I think target risk is going to be greater where the target is involved in one of these 17 specified key sectors or in closely related sectors of the economy. The second factor is control risk, and that is just simply the amount of control that is being acquired over the target. Clearly, the more control that's being acquired the higher the level of risk. But the most important to the three factors is really acquirer risk and that's looking at who is buying the asset and whether that purchaser has any characteristics that suggest a risk to national security, taking into account its ultimate owners, it's management and perhaps any links it has to entities that are seen as being hostile to UK.

Fiona:
I think acquirer risk is likely to be of great interest to listeners so perhaps we can explore that in a little bit more detail. There's a lot of foreign investment into the UK, particularly by state-owned enterprises and pension funds overseas and they'll want to understand exactly how the regime will apply to them. The Secretary of State has said that he doesn't expect these entities, state-owned enterprises or other entities affiliated with foreign states to be inherently more likely to pose a risk to national security. But is there any other comfort that we can offer to these sorts of investors?

Steven:
Well, I think the first form of comfort is really what the government's been saying throughout the introduction of this legislation: this is not a foreign investment act. It is very much aimed only at national security and the government very much welcomes foreign investment into the UK economy and wants that to continue. So the Act is not about economic protectionism. So taking that into account, the statement I referred to earlier says that where a purchaser has a history of passive or long-term investments that in itself may indicate a very low level of acquirer risk and that should be good news for most long term investors.

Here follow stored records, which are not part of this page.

(** The constructor of [FapshiClient]: [if (config.baseUrl)] tests the
    optional string for truthiness. *)
Definition new (config : FapshiConfig.t) : FapshiClient :=
  let apiUser := FapshiConfig.apiUser config in
  let apiKey := FapshiConfig.apiKey config in
  let fromEnvironment :=
    let environment :=
      environmentOr (FapshiConfig.environment config)
                    (detectEnvironmentFromApiKey (FapshiConfig.apiKey config)) in
    mkFapshiClient
      (match environment with
       | live => "https://live.fapshi.com"
       | sandbox => "https://sandbox.fapshi.com"
       end)
      apiUser apiKey in
  match FapshiConfig.baseUrl config with
  | Some b =>
      if truthy (VStr b)
      then mkFapshiClient (replaceTrailingSlash b) apiUser apiKey
      else fromEnvironment
  | None => fromEnvironment
  end.

(** [createFapshiClient] of [src/index.ts]. *)
Definition createFapshiClient (config : FapshiConfig.t) : FapshiClient :=
  new config.

(** [value !== undefined && value !== null]. *)
Definition isSet (v : QueryValue) : bool :=
  match v with
  | QUndefined | QNull => false
  | QString _ | QNumber _ => true
  end.

(** The prefix of the error raised for a connection failure. *)
Definition networkErrorPrefix : string :=
  "Network error: Unable to connect to Fapshi API. ".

I think, as you say, entities that are affiliated with foreign states are not inherently considered to be more likely to give rise to a national security concern, but there is a requirement on the form to provide information on any links to state ownership or any politically exposed persons that are part of the management of the purchaser. And it's likely the government will have more questions where the ultimate purchaser is a state-owned enterprise, particularly if there are links to a state that is considered to be hostile to the UK.

Fiona:
Once you've taken into account those three factors and you think there is a risk that your deal might be called in for that detailed national security assessment. Is there any way of trying to get ahead of this?

Steven:
Well, there are a number of options, which I think Neil mentioned briefly earlier. You can speak to the ISU informally before the deal is closed to seek their guidance as to whether they are likely to have concerns and therefore whether they are likely to call in the transaction. That form of informal engagement could include a briefing paper that explains the reasons why the parties are not intending to notify the transaction. However, if there are greater national security concerns or if the buyer wants complete comfort that the deal will not be called in after it's closed, then there is an option to make a voluntary notification and obtain a formal decision from the ISU. The one benefit of a voluntary notification as compared to a mandatory notification is that the parties are able to close the deal while the government's investigating. But of course that puts the buyer at risk if remedies are imposed. So there'll be a need to consider whether that is appropriate in each particular case.

Neil:
And it's worth noting that you can get that informal guidance in the context of the mandatory regime, as well as the voluntary regime. So for example, in an auction context, there may be various bidders who are competing to acquire a relevant entity and both the seller and the various potential buyers may have an interest in getting comfort from the ISU that they're unlikely to raise any issues. And we've certainly seen that on various auction processes in the lead up to the new regime coming into play. So there are various options to consider about getting comfort or guidance from the ISU beyond simply making a notification.

Fiona:
Thanks, Neil. And speaking of engagement with the ISU, our team's already been working on several deals and engaging directly with the ISU. What have we learned about the assessment process so far?

Neil:
Well, in terms of the process itself, there's an initial review period of 30 working days from the time when a notification is accepted. So broadly speaking, six weeks. The government has indicated that somebody else will be cleared more quickly than that and we'll come back to that. And the vast majority of cases are expected to be dealt with in this initial 30 working day period. In those cases where a more detailed assessment is called for, the deal is "called in" is the formal term that they use, whether or not there's been a notification. And when that happens, then there's initially a further period of 30 working days and that is then extendable by the government if they think they need more time for a further 45 working days. So you've got that initial six week period, then another six weeks then potentially another nine weeks plus holidays.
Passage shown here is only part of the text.